オリンピックで問われる「ずる賢さ」
■ 何時もの通り、世は、オリンピック一色のようである。
昨日の「なでしこ」の対南ア戦ドローは、「よい判断」であった。
もし、まともに勝ちに行くようなことをやっていれば、「なでしこ」の名声も今が「極」になっていたような気がする。
今後、「覇権」を握り続けようとすれば、「頑張るとき」と「頑張らなくてもいいとき」の区別は、できなければなるまい。
ところで、開会式には、雪斎にとっての「人生の一作」である英国映画『炎のランナー』が使われた。
ヴァンゲリス作曲のテーマをサイモン・ラトル指揮でロンドン・シンフォニーが演奏し、映画に、「ミスター・ビーン」が茶々を入れるという演出である。流石に、笑える演出である。
この映画で描かれるのは、1924年パリ五輪、陸上短距離ででゴールド・メダルを獲得した英国青年の軌跡である。
この映画では、見方によっては、主人公の二人にまつわる「相当にずるい」事情が描かれている。
ユダヤ人青年は、専属コーチを付けるという当時の「アマチュアリズムの規範」からすれば問題になるような振る舞いを平気でやった。牧師の青年は、安息日である日曜日に行われる競技には出られないと訴え、急遽、出場種目を差し替えて競技に臨んだ。当然、この出場種目変更には、当時の英国代表団上層部の「政治力」がモノを言った。

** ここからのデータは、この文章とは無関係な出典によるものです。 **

(** * NEXRAD Level-II decoder ([src/python/nexrad_l2.py]): shallow embedding

    Python values are embedded as follows.
    - [int] is [Z]; [bytes] is [list byte]; [str] is [string].
    - A [dict] built by [dict(zip(names, values))] or by a literal is an
      association list in insertion order ([attrs]); the record [dic] of a
      message is an association list from key to sub-dictionary ([record]).
    - A numpy array obtained with [np.frombuffer] is its dtype and the list
      of its elements.
    - An exception is a value of [exn]; a function that may raise returns
      [result].  [warnings.warn] is a logged effect, and so are the
      floating-point warnings of numpy.
    - A [float] and the elements of a float array are IEEE-754 binary64
      and binary32 numbers ([spec_float]), with the rounding of each
      operation.
    - The process-wide structure cache of [_unpack_from_buf] lives in an
      object store ([gmap loc attrs]), so that object identity is visible. *)

From stdpp Require Import gmap.
From Stdlib Require Import ZArith List String Strings.Byte Ascii Bool Lia Sorted.
From Stdlib Require Import SpecFloat.
Import ListNotations.
Open Scope Z_scope.

Local Abbreviation length := List.length.

(** ** Exceptions, results and warnings *)

Inductive exn :=
| StructError          (* struct.error *)
| TypeError
| AttributeError
| ValueError
| KeyError
| IndexError
| OverflowError
| UnicodeDecodeError
| NoRadialsFound.      (* ValueError("No MSG31 records found, cannot read file") *)

Inductive result (A : Type) :=
| Ok (a : A)
| Raise (e : exn).
Arguments Ok {A} a.
Arguments Raise {A} e.

Definition rbind {A B} (m : result A) (k : A -> result B) : result B :=
  match m with
  | Ok a => k a
  | Raise e => Raise e
  end.

(** The floating-point errors that numpy reports with its default
    [np.seterr] (underflow is ignored), and the ufuncs of this module that
    can report one. *)
Inductive fp_error := FpDivideByZero | FpOverflow | FpInvalid.
Inductive ufunc := UfSubtract | UfDivide.

Inductive warning :=
| WIncompleteMsg5        (* "Encountered incomplete MSG5. File may be corrupt." *)
| WMsg29                 (* "Message 29 encountered, not parsing." *)
| WUnsupportedBitSize    (* 'Unsupported bit size: %s. Returning array dtype "B"' *)
| WNoMsg5                (* "No MSG5 detected. Setting to meaningless data. ..." *)
| WRuntime (e : fp_error) (u : ufunc).
    (* numpy's RuntimeWarning, e.g. "divide by zero encountered in divide" *)

(** The parser monad: a computation logs warnings and returns or raises.
    Warnings logged before an exception stay logged. *)
Definition M (A : Type) : Type := list warning * result A.

Definition ret {A} (a : A) : M A := ([], Ok a).
Definition raise {A} (e : exn) : M A := ([], Raise e).
Definition lift {A} (r : result A) : M A := ([], r).
Definition bind {A B} (m : M A) (k : A -> M B) : M B :=
  match m with
  | (w, Ok a) => let '(w', r) := k a in (w ++ w', r)
  | (w, Raise e) => (w, Raise e)
  end.

Notation "x <~ m ;; k" := (bind m (fun x => k))
  (at level 90, m at level 89, right associativity).

(** ** Byte strings *)

Definition bytes := list byte.

Definition byte_val (b : byte) : Z := Z.of_N (Byte.to_N b).

Definition byte_of_Z (z : Z) : byte :=
  match Byte.of_N (Z.to_N z) with
  | Some b => b
  | None => x00
  end.

Definition b_ (s : string) : bytes := list_byte_of_string s.

Definition len {A} (l : list A) : Z := Z.of_nat (length l).

(** Python slice bound: a negative bound counts from the end, and every
    bound is clamped to [0, len]. *)
Definition slice_bound (n i : Z) : Z :=
  if i <? 0 then Z.max 0 (n + i) else Z.min i n.

(** [b[i:j]] *)
Definition slice {A} (b : list A) (i j : Z) : list A :=
  let s := slice_bound (len b) i in
  let e := slice_bound (len b) j in
  firstn (Z.to_nat (e - s)) (skipn (Z.to_nat s) b).

(** [b[i:]] *)
Definition slice_from {A} (b : list A) (i : Z) : list A :=
  skipn (Z.to_nat (slice_bound (len b) i)) b.

(** [l[i]] on a Python list: negative indices count from the end. *)
Definition py_getitem {A} (l : list A) (i : Z) : result A :=
  let j := if i <? 0 then len l + i else i in
  if (j <? 0) || (len l <=? j) then Raise IndexError
  else match nth_error l (Z.to_nat j) with
       | Some a => Ok a
       | None => Raise IndexError
       end.

Definition byte_eqb (a b : byte) : bool := Byte.eqb a b.

Fixpoint bytes_eqb (x y : bytes) : bool :=
  match x, y with
  | [], [] => true
  | a :: x', b :: y' => byte_eqb a b && bytes_eqb x' y'
  | _, _ => false
  end.

(** [b.startswith(p)] *)
Fixpoint starts_with (p b : bytes) : bool :=
  match p, b with
  | [], _ => true
  | a :: p', c :: b' => byte_eqb a c && starts_with p' b'
  | _ :: _, [] => false
  end.

(** [x in y] for two [bytes] objects: [x] occurs in [y] as a contiguous
    run (the empty string occurs in every string). *)
Fixpoint bytes_in (x y : bytes) : bool :=
  starts_with x y ||
  match y with
  | [] => false
  | _ :: y' => bytes_in x y'
  end.

(** ** Values and dictionaries *)

Inductive dtype := U1 | U2.   (* numpy ">u1", ">u2" *)

Definition itemsize (d : dtype) : Z :=
  match d with U1 => 1 | U2 => 2 end.

(** A floating-point number is kept as the term that produced it: the
    IEEE-754 bit pattern read from the file, a Python literal with an
    integral value, and the two 32-bit operations that [get_data] applies.
    [float_value] below gives the number that a term stands for. *)
Inductive pyfloat :=
| FBits32 (bits : Z)            (* struct code "f": value of the binary32 pattern *)
| FBits64 (bits : Z)            (* struct code "d": value of the binary64 pattern *)
| FLit (z : Z)                  (* literals 1.0, 2.0, 66.0, 129.0 *)
| FOfInt (z : Z)                (* an integer array element converted to float32 *)
| FCast32 (a : pyfloat)         (* np.float32(a) *)
| FSub32 (a b : pyfloat)        (* float32 subtraction *)
| FDiv32 (a b : pyfloat).       (* float32 division *)

Inductive val :=
| PInt (z : Z)
| PBytes (b : bytes)
| PFloat (f : pyfloat)
| PArr (d : dtype) (data : list Z)   (* np.frombuffer(..., d) *)
| PEmptyList.                        (* the Python list [] *)

Abbreviation attrs := (list (string * val)).

(** ** Floating-point arithmetic

    A Python [float] and an [np.float64] are binary64 numbers ([prec = 53],
    [emax = 1024]), an [np.float32] is a binary32 number ([prec = 24],
    [emax = 128]).  The operations are those of [SpecFloat], which round to
    nearest, ties to even.  A NaN has no payload and is quiet. *)

(** int to float64, as in [int_array / 1000.0] and [float_array - int] *)
Definition f64_of_Z (z : Z) : spec_float := binary_normalize 53 1024 z 0 false.
Definition f64_div : spec_float -> spec_float -> spec_float := SFdiv 53 1024.
Definition f64_sub : spec_float -> spec_float -> spec_float := SFsub 53 1024.
Definition f64_add : spec_float -> spec_float -> spec_float := SFadd 53 1024.

(** unsigned-integer array element to float32 *)
Definition f32_of_Z (z : Z) : spec_float := binary_normalize 24 128 z 0 false.
Definition f32_sub : spec_float -> spec_float -> spec_float := SFsub 24 128.
Definition f32_div : spec_float -> spec_float -> spec_float := SFdiv 24 128.

(** [np.float32(x)] for a Python float [x] *)
Definition f32_of_f64 (x : spec_float) : spec_float :=
  match x with
  | S754_finite s m e => binary_round 24 128 s m e
  | _ => x
  end.

(** The number that a pattern of [1 + ebits + mbits] bits stands for. *)
Definition float_of_bits (mbits ebits bits : Z) : spec_float :=
  let frac := bits mod 2 ^ mbits in
  let ex := (bits / 2 ^ mbits) mod 2 ^ ebits in
  let s := Z.odd (bits / 2 ^ (mbits + ebits)) in
  let bias := 2 ^ (ebits - 1) - 1 in
  if ex =? 0 then
    match frac with
    | Z.pos m => S754_finite s m (1 - bias - mbits)
    | _ => S754_zero s
    end
  else if ex =? 2 ^ ebits - 1 then
    if frac =? 0 then S754_infinity s else S754_nan
  else
    match frac + 2 ^ mbits with
    | Z.pos m => S754_finite s m (ex - bias - mbits)
    | _ => S754_nan
    end.

(** The number that a float term stands for. *)
Fixpoint float_value (f : pyfloat) : spec_float :=
  match f with
  | FBits32 bits => float_of_bits 23 8 bits
  | FBits64 bits => float_of_bits 52 11 bits
  | FLit z => f64_of_Z z
  | FOfInt z => f32_of_Z z
  | FCast32 a => f32_of_f64 (float_value a)
  | FSub32 a b => f32_sub (float_value a) (float_value b)
  | FDiv32 a b => f32_div (float_value a) (float_value b)
  end.

Definition is_nan (x : spec_float) : bool :=
  match x with S754_nan => true | _ => false end.
Definition is_inf (x : spec_float) : bool :=
  match x with S754_infinity _ => true | _ => false end.
Definition is_zero (x : spec_float) : bool :=
  match x with S754_zero _ => true | _ => false end.
Definition is_finite (x : spec_float) : bool :=
  match x with S754_zero _ | S754_finite _ _ _ => true | _ => false end.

しかし、「勝てば官軍」である。彼らの活躍は、90年後の母国でのオリンピックで、思い出された。パロディー付きであったが…。
オリンピックで問われているのは、「雄々しさ」だけではないl。
そこに問われれているのは、「ずる賢さ」である。
そもそも、古代ギリシャ・ローマ世界で賞揚されたのは、「獅子の威厳」と「狐の狡知」であった。
ニコロ・マキアヴェッリは、それをルネッサンスの世に復活させたに過ぎない。
故に、「遮二無二、全力で臨む姿勢」というのは、ただ単に「日本人の美意識」の問題であって、「戦争」の考慮の問題ではない。雪斎は、昨日の「なでしこ」戦でいえば、その「手抜き」の加減を観るのが、楽しかったと告白しておこう。問題は、そうした「ずる賢さ」が露骨に目につくか、覆い隠されるかということなのである。
ところで、「なでしこ」の次戦は、ブラジルだそうである。
難敵である。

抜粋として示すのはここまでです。